Otting U, Hellmann C, Gellert S, Devaux S, Grossmann P
Klinik und Poliklinik für Kinderheilkunde Bereiches Medizin (Charité) Humboldt-Universität zu Berlin.
Z Urol Nephrol. 1989 Jun;82(6):331-8.
Liver enzymes were measured in 24 children with different degrees of renal insufficiency, in 6 children treated by chronic hemodialysis and in 13 children after kidney transplantation. The hemodialyzed and transplanted patients have the highest ALAT activity, independently of the presence of a liver infection. The AP activity in these patient groups were not different from the reference value. The activity of ALAT, GGT and CHE, respectively were most pathologic in the hemodialysis group. The enzyme activities have not been influenced by a single dialysis and a 6-month dialysis course. In uremic and chronic hemodialyzed patients the enzyme combination of ALAT, GGT and CHE has been recommended in the diagnosis and follow-up control of a liver cell damage. In the evaluation of enzyme activities in comparison with reference values of healthy volunteers an enzyme inhibition by the uremic serum should considered.

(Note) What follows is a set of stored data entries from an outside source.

(* ===== verification/Outbox.v ===== *)
(** * The sending side of a Drive mailbox

    Both drivers (drive-relay/src/session.rs for r2c, src/drive_client.rs for c2r)
    coalesce the frames of one direction into batches: a frame is appended to
    [pending], and a flush hands [pending] to a detached upload task, either at once
    (control frame, second frame of an eager burst, size or count threshold) or when
    the coalesce timer fires.  [uploads] lists the batches handed over, in order; what
    becomes of each upload is the environment's business. *)

From stdpp Require Import prelude.
From S2P Require Import Prelude RustStr Frame Filename Crypto Mailbox.
#[local] Open Scope Z_scope.

(** Durations and instants in milliseconds. *)
Definition COALESCE_INTERACTIVE_BYTES : Z := 8 * 1024.
Definition COALESCE_INTERACTIVE_DELAY : Z := 5.
Definition COALESCE_MEDIUM_BYTES : Z := 64 * 1024.
Definition COALESCE_MEDIUM_DELAY : Z := 50.
Definition COALESCE_BULK_DELAY : Z := 100.
Definition BATCH_FLUSH_BYTES : Z := 1024 * 1024.
Definition BATCH_MAX_FRAMES : Z := 200.
Definition READ_BUFFER : Z := 16 * 1024.

Definition pick_coalesce_delay (pending_bytes : Z) : Z :=
  if pending_bytes <? COALESCE_INTERACTIVE_BYTES then COALESCE_INTERACTIVE_DELAY
  else if pending_bytes <? COALESCE_MEDIUM_BYTES then COALESCE_MEDIUM_DELAY
  else COALESCE_BULK_DELAY.

Record Outbox := mkOutbox {
  pending : list WireFrame;
  pending_bytes : Z;
  flush_deadline : option Z;
  uploads : list (list WireFrame)
}.

Definition empty_outbox : Outbox := mkOutbox [] 0 None [].

Definition flush_batch (o : Outbox) : Outbox :=
  match pending o with
  | [] => o
  | fs => mkOutbox [] 0 None (uploads o ++ [fs])
  end.

(** [eager]: whether a second pending frame flushes. *)
Definition push_frame (eager : bool) (now : Z) (o : Outbox) (f : WireFrame) (flush_now : bool) : Outbox :=
  let pb := pending_bytes o + len (payload f) in
  let ps := pending o ++ [f] in
  let should_flush := flush_now || ((2 <=? len ps) && eager)
                      || (BATCH_MAX_FRAMES <=? len ps) || (BATCH_FLUSH_BYTES <=? pb) in
  if should_flush then flush_batch (mkOutbox ps pb (flush_deadline o) (uploads o))
  else
    let deadline := now + pick_coalesce_delay pb in
    mkOutbox ps pb
      (match flush_deadline o with
       | Some existing => if existing <=? deadline then Some existing else Some deadline
       | None => Some deadline
       end)
      (uploads o).

(** Whether [push_frame] flushes: the relay clears its eager flag when it does. *)
Definition pushed_flushes (eager : bool) (o : Outbox) (f : WireFrame) (flush_now : bool) : bool :=
  flush_now || ((2 <=? len (pending o ++ [f])) && eager)
  || (BATCH_MAX_FRAMES <=? len (pending o ++ [f]))
  || (BATCH_FLUSH_BYTES <=? pending_bytes o + len (payload f)).

(** ** The stream an outbox has produced *)
Fixpoint payload_sum (fs : list WireFrame) : Z :=
  match fs with [] => 0 | f :: fs' => len (payload f) + payload_sum fs' end.

Definition stream (o : Outbox) : list WireFrame := concat (uploads o) ++ pending o.

(** A frame of session [sid0] at position [i] of the stream, from a read of at most
    one buffer (or a control frame). *)
Record numbered (sid0 : SessionId) (i : nat) (f : WireFrame) : Prop := {
  nb_version : version f = WIRE_VERSION;
  nb_sid : sid f = sid0;
  nb_seq : seq f = wrap 64 (Z.of_nat i);
  nb_bytes : bytes_ok (payload f)
}.

Definition numbered_from (sid0 : SessionId) (fs : list WireFrame) : Prop :=
  forall i f, fs !! i = Some f -> numbered sid0 i f.

(** What fits: the codec's frame count, and a sealed body under the receiver's cap. *)
Definition batch_fits (fs : list WireFrame) : Prop :=
  1 <= len fs <= BATCH_MAX_FRAMES /\ payload_sum fs <= BATCH_FLUSH_BYTES + READ_BUFFER.

Record outbox_ok (sid0 : SessionId) (o : Outbox) : Prop := {
  ob_numbered : numbered_from sid0 (stream o);
  ob_batches : Forall batch_fits (uploads o);
  ob_bytes : pending_bytes o = payload_sum (pending o);
  ob_room : pending_bytes o < BATCH_FLUSH_BYTES /\ len (pending o) < BATCH_MAX_FRAMES;
  ob_armed : pending o <> [] -> is_Some (flush_deadline o)
}.

Lemma payload_sum_app a b : payload_sum (a ++ b) = payload_sum a + payload_sum b.
Proof. induction a as [|f a IH]; cbn; [done|]. rewrite IH. lia. Qed.

Lemma payload_sum_nonneg fs : 0 <= payload_sum fs.
Proof. induction fs as [|f fs IH]; cbn; [lia|]. pose proof (len_nonneg (payload f)). lia. Qed.

Lemma payload_sum_elem fs f : f ∈ fs -> len (payload f) <= payload_sum fs.
Proof.
  induction 1 as [f fs|f g fs Hin IH]; cbn; [pose proof (payload_sum_nonneg fs); lia|].
  pose proof (len_nonneg (payload g)). lia.
Qed.

Lemma stream_flush o : stream (flush_batch o) = stream o.
Proof.
  unfold flush_batch, stream. destruct (pending o) as [|f fs] eqn:Ep; [by rewrite Ep|].
  cbn. rewrite concat_app. cbn. by rewrite !app_nil_r.
Qed.

Lemma stream_push e now o f b : stream (push_frame e now o f b) = stream o ++ [f].
Proof.
  unfold push_frame. destruct (_ || _).
  - rewrite stream_flush. unfold stream. cbn. by rewrite app_assoc.
  - unfold stream. cbn. by rewrite app_assoc.
Qed.

Lemma flush_pending o : pending (flush_batch o) = [].
Proof. unfold flush_batch. by destruct (pending o) eqn:E. Qed.

Lemma numbered_from_snoc sid0 fs f :
  numbered_from sid0 fs -> numbered sid0 (length fs) f -> numbered_from sid0 (fs ++ [f]).
Proof.
  intros Hn Hf i g [Hg|[Hle Hg]]%lookup_app_Some; [by apply Hn|].
  destruct (i - length fs)%nat as [|k] eqn:E; [|done]. injection Hg as ->.
  by replace i with (length fs) by lia.
Qed.

Lemma flush_ok sid0 o : outbox_ok sid0 o -> outbox_ok sid0 (flush_batch o).
Proof.
  intros [Hn Hb Hs Hr Ha]. split; [by rewrite stream_flush|..]; rewrite ?flush_pending; unfold flush_batch;
    destruct (pending o) as [|f fs] eqn:Ep; cbn; auto; try done.
  apply Forall_app. split; [done|]. constructor; [|done]. split.
  - rewrite len_cons. rewrite len_cons in Hr. pose proof (len_nonneg fs). lia.
  - unfold READ_BUFFER. lia.
Qed.

Lemma push_ok sid0 e now o f b :
  outbox_ok sid0 o -> numbered sid0 (length (stream o)) f -> len (payload f) <= READ_BUFFER ->
  outbox_ok sid0 (push_frame e now o f b).
Proof.
  intros [Hn Hb Hs Hr Ha] Hf Hlen.
  assert (payload_sum (pending o ++ [f]) = pending_bytes o + len (payload f)) as Hsum.
  { rewrite payload_sum_app, <- Hs. cbn. lia. }
  split.
  - rewrite stream_push. by apply numbered_from_snoc.
  - unfold push_frame. destruct (_ || _); [|done]. unfold flush_batch. cbn.
    destruct (pending o ++ [f]) as [|g gs] eqn:Ep; [by destruct (pending o)|]. rewrite <- Ep in *. cbn.
    apply Forall_app. split; [done|]. constructor; [|done]. split; [|lia].
    rewrite len_app, len_cons, len_nil. pose proof (len_nonneg (pending o)). lia.
  - unfold push_frame. destruct (_ || _); [rewrite flush_pending|done]. unfold flush_batch. cbn.
    by destruct (pending o ++ [f]) eqn:E; [destruct (pending o)|].
  - unfold push_frame. destruct (_ || _ || _ || _) eqn:E.
    + rewrite flush_pending. unfold flush_batch. cbn.
      destruct (pending o ++ [f]) eqn:E'; [by destruct (pending o)|]. split; reflexivity.
    + cbn. rewrite !orb_false_iff in E. lia.
  - unfold push_frame. destruct (_ || _); [by rewrite flush_pending|]. cbn. intros _.
    destruct (flush_deadline o); [destruct (_ <=? _)|]; eauto.
Qed.

(** A driver that numbers its frames with a [u64] counter keeps the invariant. *)
Lemma push_next sid0 e now o next k b fl :
  outbox_ok sid0 o -> next = wrap 64 (Z.of_nat (length (stream o))) ->
  len b <= READ_BUFFER -> bytes_ok b ->
  let o' := push_frame e now o (mkFrame WIRE_VERSION k sid0 next b) fl in
  outbox_ok sid0 o' /\ wrap 64 (next + 1) = wrap 64 (Z.of_nat (length (stream o')))
  /\ stream o' = stream o ++ [mkFrame WIRE_VERSION k sid0 next b].
Proof.
  intros Ho Hn Hl Hb. cbn zeta. rewrite stream_push. split_and!; [apply push_ok; auto; by split| |done].
  rewrite length_app, Hn. cbn [length]. unfold wrap. rewrite Zplus_mod_idemp_l. f_equal. lia.
Qed.

Lemma push_now_flushed e now o f : pending (push_frame e now o f true) = [].
Proof. unfold push_frame. cbn. apply flush_pending. Qed.

(** ** The application bytes of a stream *)
Definition frame_data (f : WireFrame) : bytes := match kind f with Data => payload f | _ => [] end.
Definition data_bytes (fs : list WireFrame) : bytes := fs ≫= frame_data.

Lemma data_bytes_snoc fs f : data_bytes (fs ++ [f]) = data_bytes fs ++ frame_data f.
Proof. unfold data_bytes. rewrite bind_app. cbn. by rewrite app_nil_r. Qed.

Lemma kinds_snoc fs f : kind <$> (fs ++ [f]) = (kind <$> fs) ++ [kind f].
Proof. by rewrite fmap_app. Qed.

Lemma empty_ok sid0 : outbox_ok sid0 empty_outbox.
Proof. split; cbn; [by intros i f|constructor|done|done|done]. Qed.

(** ** The produced batches are a log in the receiver's sense *)
Lemma len_batch_encode fs :
  Forall (fun f => length (sid f) = 16%nat) fs ->
  len (Batch_encode (mkBatch fs))
    = BATCH_HEADER_LEN + (BATCH_PER_FRAME_OVERHEAD + HEADER_LEN) * len fs + payload_sum fs.
Proof.
  intros Hs. unfold Batch_encode. rewrite !len_app. cbn [frames].
  assert (len (fs ≫= encode_entry) = (BATCH_PER_FRAME_OVERHEAD + HEADER_LEN) * len fs + payload_sum fs) as ->.
  { induction Hs as [|f fs Hf Hs IH]; [done|]. rewrite bind_cons, len_app, IH, len_cons. cbn [payload_sum].
    unfold encode_entry. rewrite len_app, len_WireFrame_encode by done.
    unfold len at 1. rewrite length_be_bytes. unfold BATCH_PER_FRAME_OVERHEAD. lia. }
  unfold BATCH_HEADER_LEN. cbn [len length BATCH_MAGIC]. unfold len at 1 2. cbn [length BATCH_MAGIC]. lia.
Qed.

(** A batch that fits stays under the size the receiver accepts. *)
Lemma batch_fits_sealed {P : CryptoPrims} {L : CryptoLaws P} k s q fs :
  Forall (fun f => length (sid f) = 16%nat) fs -> batch_fits fs ->
  len (AeadCipher_seal k s q (Batch_encode (mkBatch fs))) <= MAX_SEALED_FRAME_BODY_BYTES.
Proof.
  intros Hs [Hl Hp]. unfold AeadCipher_seal. rewrite seal_len, len_batch_encode by done.
  unfold BATCH_MAX_FRAMES, BATCH_FLUSH_BYTES, READ_BUFFER, MAX_SEALED_FRAME_BODY_BYTES, BATCH_HEADER_LEN,
    BATCH_PER_FRAME_OVERHEAD, HEADER_LEN, MAX_PAYLOAD, AEAD_TAG_LEN in *. lia.
Qed.

Lemma numbered_frame_ok sid0 i f :
  sid_ok sid0 -> numbered sid0 i f -> len (payload f) <= MAX_PAYLOAD -> frame_ok f.
Proof.
  intros Hs [Hv Hsid Hq Hb] Hl. split; auto; [by rewrite Hsid|]. rewrite Hq. apply wrap_range. lia.
Qed.

Lemma numbered_log_ok sid0 log :
  sid_ok sid0 -> numbered_from sid0 (concat log) -> Z.of_nat (length (concat log)) <= 2 ^ 64 ->
  Forall (fun fs => 1 <= len fs <= MAX_BATCH_FRAMES /\ payload_sum fs <= MAX_PAYLOAD) log ->
  log_ok sid0 log.
Proof.
  intros Hs Hn Hlen Hb. split.
  - apply Forall_forall. intros fs Hfs. rewrite Forall_forall in Hb. destruct (Hb fs Hfs) as [Hc Hp].
    split; [done|]. apply Forall_forall. intros f Hf. cbn in Hf.
    assert (f ∈ concat log) as Hfl by (apply list_elem_of_In, in_concat; exists fs; by rewrite <- !list_elem_of_In).
    apply list_elem_of_lookup in Hfl as [i Hi]. apply (numbered_frame_ok sid0 i); auto.
    pose proof (payload_sum_elem fs f Hf). lia.
  - intros i f Hi. destruct (Hn i f Hi) as [_ Hsid Hq _]. split; [|done]. rewrite Hq, wrap_small; [done|].
    apply lookup_lt_Some in Hi. lia.
Qed.

Lemma batch_fits_limits fs :
  batch_fits fs -> 1 <= len fs <= MAX_BATCH_FRAMES /\ payload_sum fs <= MAX_PAYLOAD.
Proof.
  unfold batch_fits, BATCH_MAX_FRAMES, MAX_BATCH_FRAMES, BATCH_FLUSH_BYTES, READ_BUFFER, MAX_PAYLOAD. lia.
Qed.

Lemma outbox_uploads_numbered sid0 o : outbox_ok sid0 o -> numbered_from sid0 (concat (uploads o)).
Proof. intros Ho i f Hi. apply (ob_numbered _ _ Ho). unfold stream. by apply lookup_app_l_Some. Qed.

Lemma uploads_log_ok sid0 o :
  sid_ok sid0 -> outbox_ok sid0 o -> Z.of_nat (length (stream o)) <= 2 ^ 64 -> log_ok sid0 (uploads o).
Proof.
  intros Hs Ho Hlen. apply numbered_log_ok; auto.
  - by apply outbox_uploads_numbered.
  - unfold stream in Hlen. rewrite length_app in Hlen. lia.
  - eapply Forall_impl; [apply (ob_batches _ _ Ho)|]. apply batch_fits_limits.
Qed.

Lemma uploads_sealed {P : CryptoPrims} {L : CryptoLaws P} sid0 o k :
  sid_ok sid0 -> outbox_ok sid0 o ->
  Forall (fun fs => forall q, len (AeadCipher_seal k sid0 q (Batch_encode (mkBatch fs)))
                              <= MAX_SEALED_FRAME_BODY_BYTES) (uploads o).
Proof.
  intros Hs Ho. apply Forall_forall. intros fs Hfs q.
  apply batch_fits_sealed; [|by eapply (proj1 (Forall_forall _ _) (ob_batches _ _ Ho))].
  apply Forall_forall. intros f Hf.
  assert (f ∈ concat (uploads o)) as [i Hi]%list_elem_of_lookup.
  { apply list_elem_of_In, in_concat. exists fs. by rewrite <- !list_elem_of_In. }
  destruct (outbox_uploads_numbered sid0 o Ho i f Hi) as [_ -> _ _]. apply Hs.
Qed.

对24名不同程度肾功能不全的儿童、6名接受慢性血液透析治疗的儿童以及13名肾移植后的儿童进行了肝酶检测。接受血液透析和移植的患者谷丙转氨酶(ALAT)活性最高,与是否存在肝脏感染无关。这些患者组的碱性磷酸酶(AP)活性与参考值无差异。血液透析组中,谷丙转氨酶、γ-谷氨酰转肽酶(GGT)和胆碱酯酶(CHE)的活性分别最具病理学意义。酶活性不受单次透析和6个月透析疗程的影响。对于尿毒症和慢性血液透析患者,推荐将谷丙转氨酶、γ-谷氨酰转肽酶和胆碱酯酶联合用于肝细胞损伤的诊断和随访监测。在与健康志愿者参考值比较评估酶活性时,应考虑尿毒症血清对酶的抑制作用。